Collaboration between the surgeon, assistants and nurses in robotic-assisted thoracic surgery

Collaboration between the surgeon, assistants and nurses in robotic-assisted thoracic surgery

Jie Li, Wei Wang, Qianjian Qian, Xingshi Chen, Hecheng Li

Department of Thoracic Surgery, Ruijin Hospital, Shanghai Jiao Tong University, School of Medicine, Shanghai 200025, China

Correspondence to: Hecheng Li, MD, PhD. Department of Thoracic Surgery, Ruijin Hospital, Shanghai Jiao Tong University, School of Medicine, 197 Ruijin Er Road, Shanghai 200025, China. Email:

Received: 02 December 2016; Accepted: 27 December 2016; Published: 15 February 2017.

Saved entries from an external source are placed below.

(** Lines 169 and 173: the two tests an iteration makes on the row at
    [list_pos], in the order the loop makes them.  A dry run makes neither. *)
Definition classify (env : Env) (cfg : PlacementConfig) (list_pos : point)
  : M row_class :=
  is_cat <- (if negb (dry_run cfg)
             then is_category_row env (fst list_pos) (snd list_pos) cfg
             else ret false) ;;
  if is_cat then ret Category
  else
    no_item <- (if negb (dry_run cfg)
                then b <- row_has_item_color env (fst list_pos) (snd list_pos) cfg ;;
                     ret (negb b)
                else ret false) ;;
    if no_item then ret MissingItemSignal else ret Valid.

(** The diagnostic of line 174. *)
Definition skip_message (index : Z) (list_pos : point) : string :=
  ("Skipping row " ++ str_int index
   ++ ": item color not detected at " ++ str_pair list_pos ++ ".")%string.

(** The line a dry run prints for a row (line 186). *)
Definition would_click (list_pos wpos : point) : string :=
  ("Would click list entry at " ++ str_pair list_pos
   ++ " and place at " ++ str_pair wpos)%string.

(** Lines 185-194: what placing a row adds to the trace. *)
Definition placement_events (cfg : PlacementConfig) (list_pos wpos : point) : trace :=
  if dry_run cfg then [EPrint (would_click list_pos wpos)]
  else [EMoveTo (fst list_pos) (snd list_pos); EClick; ESleep (click_delay cfg);
        EMoveTo (fst wpos) (snd wpos); EClick; ESleep (place_delay cfg)].
(** ** The claims *)

(** C1. The claim is that a default-constructed strategy returns the delay
    0.0 for every attempt count.  The code does so from the first retry on
    (as far as [attempts] converts to a float), but at [attempts = 0] the
    term [0.0 ** 0] is 1.0 and the delay is 1.0. *)
Theorem default_strategy_delays :
  RetryStrategy_get_schedule_in RetryStrategy_default 0
  = Ok (Some (PyFloat (float_lit 1))) /\
  forall attempts, 0 < attempts < 2 ^ 1023 ->
    RetryStrategy_get_schedule_in RetryStrategy_default attempts
    = Ok (Some (PyFloat (float_lit 0))).
Proof.
  split; [vm_compute; reflexivity|].
  intros a Ha.
  rewrite (running_no_wait RetryStrategy_default a); try reflexivity; try lia.
  - destruct (Z.eqb_spec a 0); [lia | reflexivity].
  - repeat split.
Qed.

(** C5. The claim is that [RetryStrategy(wait=3)] returns 3.0 for every
    attempt count.  The code returns 3.0 from the first retry on, and 4.0 at
    [attempts = 0], where [0.0 ** 0] adds 1.0. *)
Theorem constant_wait_delays :
  RetryStrategy_get_schedule_in (with_wait (PyInt 3) RetryStrategy_default) 0
  = Ok (Some (PyFloat (float_lit 4))) /\
  forall attempts, 0 < attempts < 2 ^ 1023 ->
    RetryStrategy_get_schedule_in
      (with_wait (PyInt 3) RetryStrategy_default) attempts
    = Ok (Some (PyFloat (float_lit 3))).
Proof.
  split; [vm_compute; reflexivity|].
  intros a Ha.
  rewrite get_schedule_in_running by reflexivity.
  unfold total_wait, with_wait, RetryStrategy_default; cbn [wait linear_wait exponential_wait].
  rewrite zero_times_attempts by lia. rewrite bind_Ok.
  rewrite zero_pow_attempts by lia.
  vm_compute. reflexivity.
Qed.
Record world : Type := World {
  isRunning : bool;                 (* line 40 *)
  hasPending : bool;                (* line 41 *)
  ncalls : nat;                     (* executions of [fn] started so far *)
  handlers : gmap nat arglist;      (* [finally(complete)] reactions that wait
                                       for a settlement: execution number, and
                                       the [args] their [complete] closes over *)
  log : list obs
}.

Definition set_isRunning (b : bool) (w : world) : world :=
  World b (hasPending w) (ncalls w) (handlers w) (log w).

Definition set_hasPending (b : bool) (w : world) : world :=
  World (isRunning w) b (ncalls w) (handlers w) (log w).

Definition observe (o : obs) (w : world) : world :=
  World (isRunning w) (hasPending w) (ncalls w) (handlers w) (log w ++ [o]).

Definition enter (args : arglist) (w : world) : world :=
  let w := observe (Called args (isRunning w) (hasPending w)) w in
  World (isRunning w) (hasPending w) (S (ncalls w)) (handlers w) (log w).

Definition register (idx : nat) (args : arglist) (w : world) : world :=
  World (isRunning w) (hasPending w) (ncalls w) (<[idx := args]> (handlers w)) (log w).

Definition unregister (idx : nat) (w : world) : world :=
  World (isRunning w) (hasPending w) (ncalls w) (delete idx (handlers w)) (log w).

(** [coalesce(fn)]: the fresh closure state of lines 40-41. *)
Definition coalesce : world := World false false 0 ∅ [].

(** How a call of [run] (or of [complete]) ends.  [OutOfFuel] stands for a
    chain of nested calls deeper than the bound given to the model. *)
Inductive outcome : Type :=
| Returned
| Raised (error : value)
| OutOfFuel.

(** [catch (error) { complete(); throw error }]: the error is thrown once
    [complete()] has returned; an error thrown by [complete()] itself leaves
    the [catch] block first. *)
Definition rethrow_after (r : world * outcome) (error : value) : world * outcome :=
  match r with
  | (w, Returned) => (w, Raised error)
  | (w, o) => (w, o)
  end.

Section Runner.

(** The wrapped function: its behaviour may depend on how many times it
    has been called before and on the arguments it receives. *)
Variable fn : nat → arglist → behaviour.

(** Lines 51-57, over the [run] it closes over. *)
Definition complete_with (run : arglist → world → world * outcome)
    (args : arglist) (w : world) : world * outcome :=
  let w := set_isRunning false w in
  let w := observe (Completed (isRunning w) (hasPending w)) w in
  if hasPending w then
    let w := set_hasPending false w in
    run args w
  else (w, Returned).

(** The calls the wrapped function makes to the runner while it executes. *)
Definition reenter (run : arglist → world → world * outcome)
    (calls : list arglist) (w : world) : world :=
  foldl (λ w args, fst (run args w)) w calls.

(** Lines 43-76.  [fuel] bounds the depth of the nested calls
    [run] -> [complete] -> [run]; a call that arrives while an execution is
    running needs none. *)
Fixpoint run (fuel : nat) (args : arglist) (w : world) {struct fuel}
    : world * outcome :=
  if isRunning w then (set_hasPending true w, Returned)
  else
    match fuel with
    | O => (w, OutOfFuel)
    | S fuel' =>
        let w := set_isRunning true w in
        let complete := complete_with (run fuel') args in
        let idx := ncalls w in
        let b := fn idx args in
        let w := enter args w in
        let w := reenter (run fuel') (reentrant b) w in
        match ending b with
        | Throw error => rethrow_after (complete w) error
        | Return result =>
            match subscribe_throws b result with
            | Some error => rethrow_after (complete w) error
            | None =>
                if is_thenable result then
                  if has_catch result then (register idx args w, Returned)
                  else rethrow_after (complete w) type_error
                else complete w
            end
        end
    end.

Definition complete (fuel : nat) : arglist → world → world * outcome :=
  complete_with (run fuel).

(** ** Settlement of a promise returned by the wrapped function *)

Inductive settlement : Type :=
| Fulfilled (v : value)
| Rejected (reason : value).

(** [.catch(() => {})]: a rejection becomes a fulfilment with [undefined]. *)
Definition on_catch (s : settlement) : settlement :=
  match s with
  | Fulfilled v => Fulfilled v
  | Rejected _ => Fulfilled VUndefined
  end.
(** * validb: a shallow embedding of the schema engine, the collection
    engine and the reference JSON adapter, with the properties of the
    specification stated and settled against it.

    Layout: the model first (JavaScript values, Schema.ts,
    dataCryptography.ts, secureJSON.adapter.ts, Collection.ts,
    Database.ts, concrete data), then the vocabulary of the statements,
    then the theorems.

    Modelling conventions, used throughout:
    - a number held by a value is an integer ([Z]); fractions, NaN and the
      infinities are outside the model of values.  The model agrees with
      the platform on the safe integers, of magnitude at most 2^53 - 1:
      JSON.stringify writes them in plain decimal digits and JSON.parse
      reads them back as they are, and the statements on JSON texts are
      about such numbers.  The number that a string is converted to in a
      comparison is the double that the platform computes;
    - a JavaScript string is a Rocq [string]; the model is exact for
      ASCII text, for which the UTF-8 encoding of a string is the string;
    - an object is the list of its own enumerable properties in
      enumeration order; a well-formed object has pairwise distinct keys
      and no key that is a canonical array index;
    - reading a property reads an own property: the members that a value
      inherits from its prototype are not values of the model, and the
      statements that read keys chosen by a schema are about keys that
      name no such member;
    - a thrown exception is the [Throw] result. *)

From Stdlib Require Import List String Ascii ZArith Bool Btauto Lia Decimal.
From Stdlib.Strings Require Import Byte.
From Stdlib Require DecimalFacts DecimalPos DecimalN.
From Stdlib Require Import Permutation Sorted.
Import ListNotations.
Open Scope list_scope.
Open Scope string_scope.
Set Warnings "-register-all".

(** ** Exceptions and results *)

Inductive exn : Type :=
| TypeError                 (* thrown by the runtime: property of null, not a function *)
| SyntaxError               (* thrown by JSON.parse *)
| IOError                   (* thrown by readFileSync on a missing file *)
| Error (message : string). (* thrown by the program: new Error(message) *)

Inductive result (A : Type) : Type :=
| Ok (a : A)
| Throw (e : exn).
Arguments Ok {A} a.
Arguments Throw {A} e.

Definition bind {A B : Type} (m : result A) (k : A -> result B) : result B :=
  match m with
  | Ok a => k a
  | Throw e => Throw e
  end.

Notation "x <- m ;; k" := (bind m (fun x => k))
  (at level 61, m at next level, right associativity).

(** Array.prototype.every and Array.prototype.some with a callback that may
    throw: both stop at the first deciding element. *)
Fixpoint every {A : Type} (f : A -> result bool) (l : list A) : result bool :=
  match l with
  | [] => Ok true
  | x :: rest => b <- f x ;; if b then every f rest else Ok false
  end.

Fixpoint some {A : Type} (f : A -> result bool) (l : list A) : result bool :=
  match l with
  | [] => Ok false
  | x :: rest => b <- f x ;; if b then Ok true else some f rest
  end.

(** Array.prototype.forEach with a callback that may throw. *)
Fixpoint forEach {A : Type} (f : A -> result unit) (l : list A) : result unit :=
  match l with
  | [] => Ok tt
  | x :: rest => _ <- f x ;; forEach f rest
  end.

(** ** Text helpers *)

Definition dquote : string := String (ascii_of_nat 34) "".

Fixpoint string_rev_onto (s acc : string) : string :=
  match s with
  | EmptyString => acc
  | String c rest => string_rev_onto rest (String c acc)
  end.

Definition string_rev (s : string) : string := string_rev_onto s "".

Fixpoint string_repeat (c : ascii) (n : nat) : string :=
  match n with
  | O => ""
  | S k => String c (string_repeat c k)
  end.

(** String.prototype.padStart(width, "0") and padEnd(width, "0"). *)
Definition padStart0 (width : nat) (s : string) : string :=
  string_repeat "0"%char (width - String.length s) ++ s.

Definition padEnd0 (width : nat) (s : string) : string :=
  s ++ string_repeat "0"%char (width - String.length s).

Definition digit_char (d : nat) : ascii := ascii_of_nat (48 + d).

Fixpoint string_of_uint (d : uint) : string :=
  match d with
  | Nil => ""
  | D0 d => String "0" (string_of_uint d)
  | D1 d => String "1" (string_of_uint d)
  | D2 d => String "2" (string_of_uint d)
  | D3 d => String "3" (string_of_uint d)
  | D4 d => String "4" (string_of_uint d)
  | D5 d => String "5" (string_of_uint d)
  | D6 d => String "6" (string_of_uint d)
  | D7 d => String "7" (string_of_uint d)
  | D8 d => String "8" (string_of_uint d)
  | D9 d => String "9" (string_of_uint d)
  end.

(** Number.prototype.toString() of an integer: decimal digits, a leading
    minus sign for a negative number. *)
Definition string_of_N (n : N) : string := string_of_uint (N.to_uint n).

Definition string_of_nat (n : nat) : string := string_of_N (N.of_nat n).

Definition string_of_Z (z : Z) : string :=
  match z with
  | Z0 => "0"
  | Zpos p => string_of_N (Npos p)
  | Zneg p => String "-" (string_of_N (Npos p))
  end.

Definition hex_char (d : N) : ascii :=
  if (d <? 10)%N then ascii_of_N (48 + d) else ascii_of_N (87 + d).

Fixpoint hex_onto (fuel : nat) (n : N) (acc : string) : string :=
  match fuel with
  | O => acc
  | S k =>
      let acc' := String (hex_char (n mod 16)) acc in
      if (n <? 16)%N then acc' else hex_onto k (n / 16) acc'
  end.

(** Number.prototype.toString(16) of an integer. *)
Definition hex_of_N (n : N) : string := hex_onto (S (N.to_nat (N.log2 n))) n "".

Definition hex_of_Z (z : Z) : string :=
  match z with
  | Zneg p => String "-" (hex_of_N (Npos p))
  | _ => hex_of_N (Z.to_N z)
  end.

Definition is_digit (c : ascii) : bool :=
  let n := nat_of_ascii c in ((48 <=? n) && (n <=? 57))%nat.

Definition digit_value (c : ascii) : Z := Z.of_nat (nat_of_ascii c - 48).

(** The value of a non-empty string of decimal digits. *)
Fixpoint digits_value (s : string) (acc : Z) : option Z :=
  match s with
  | EmptyString => Some acc
  | String c rest =>
      if is_digit c then digits_value rest (10 * acc + digit_value c)%Z else None
  end.

Definition is_ws (c : ascii) : bool :=
  let n := nat_of_ascii c in
  ((9 <=? n) && (n <=? 13) || (n =? 32) || (n =? 160))%nat.

Fixpoint trim_left (s : string) : string :=
  match s with
  | String c rest => if is_ws c then trim_left rest else s
  | EmptyString => ""
  end.

Definition trim (s : string) : string :=
  string_rev (trim_left (string_rev (trim_left s))).

(** [is_prefix p s]: String.prototype.startsWith. *)
Fixpoint is_prefix (p s : string) : bool :=
  match p, s with
  | EmptyString, _ => true
  | String a p', String b s' => Ascii.eqb a b && is_prefix p' s'
  | String _ _, EmptyString => false
  end.

(** String.prototype.includes. *)
Fixpoint is_substring (p s : string) : bool :=
  is_prefix p s ||
  match s with
  | EmptyString => false
  | String _ s' => is_substring p s'
  end.

(** ** JavaScript values *)

Module JS.

Inductive value : Type :=
| VUndefined
| VNull
| VBool (b : bool)
| VNum (n : Z)
| VStr (s : string)
| VDate (ms : Z)                        (* a Date object: milliseconds since the epoch *)
| VArr (items : list value)
| VObj (props : list (string * value)).

Definition typeof (v : value) : string :=
  match v with
  | VUndefined => "undefined"
  | VBool _ => "boolean"
  | VNum _ => "number"
  | VStr _ => "string"
  | VNull | VDate _ | VArr _ | VObj _ => "object"
  end.

Definition is_undefined (v : value) : bool :=
  match v with VUndefined => true | _ => false end.

Definition is_null (v : value) : bool :=
  match v with VNull => true | _ => false end.

Definition isArray (v : value) : bool :=
  match v with VArr _ => true | _ => false end.

Definition is_primitive (v : value) : bool :=
  match v with
  | VDate _ | VArr _ | VObj _ => false
  | _ => true
  end.

(** A value whose properties can be read: anything but null and
    undefined. *)
Definition readable (v : value) : bool :=
  match v with
  | VUndefined | VNull => false
  | _ => true
  end.

(** ToBoolean. *)
Definition truthy (v : value) : bool :=
  match v with
  | VUndefined | VNull => false
  | VBool b => b
  | VNum n => negb (n =? 0)%Z
  | VStr s => negb (s =? "")
  | VDate _ | VArr _ | VObj _ => true
  end.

doi: 10.21037/amj.2017.01.03

Section 1: surgical instruments and preparation

Conventional surgical instruments

Routine surgical instruments: #7 knife handles, surgical scissors, forceps, needle holders, clamps (Snap, Kelly, Allis), Langenbeck, retractors, sponge-holding forceps, disinfection plates, and medicine bowls.

  • Routine instruments for pulmonary surgeries (see Table 1).
  • Routine instruments for esophageal surgeries (see Table 2).
    Other instruments needed for neck lymph nodes dissection: gauze, thyroid retractor, clamps (Mosquito, Snap), forceps, surgical scissors, 200-mL negative pressure drainage bottle, 3-0 sutures, and 6×14 round needles.
  • Routine instruments for mediastinum and thymus surgeries (see Table 3).
Table 1
Table 1 Routine instruments for pulmonary surgeries
Full table
Table 2
Table 2 Routine instruments for esophageal surgeries
Full table
Table 3
Table 3 Routine instruments for mediastinum and thymus surgeries
Full table

Instruments of the da Vinci surgical system

  • Accessories: 8-mm trocar ×3, seal for trocar ×3, puncture device, collators for camera, adapters for camera and camera arm, light-transmitting instrument, sterile drapes for robotic arms and camera, and 30° lens (0° lens for mediastinal surgeries).
  • Instruments: permanent cautery hook, fenestrated bipolar forceps, Cadiere forceps, Maryland bipolar forceps, large needle, monopolar curved scissors, and harmonic curved shears.

Other instruments

The operation table should be equipped with a nonadjustable hand shelf, a hand shelf with adjustable height and angle, two pelvic supports, foot supporter, fan-shaped instruments table, square-shaped instrument table, height-adjustable chair, surgical basin stand, cushions, elastic bandages, marker pens, and image recording apparatus.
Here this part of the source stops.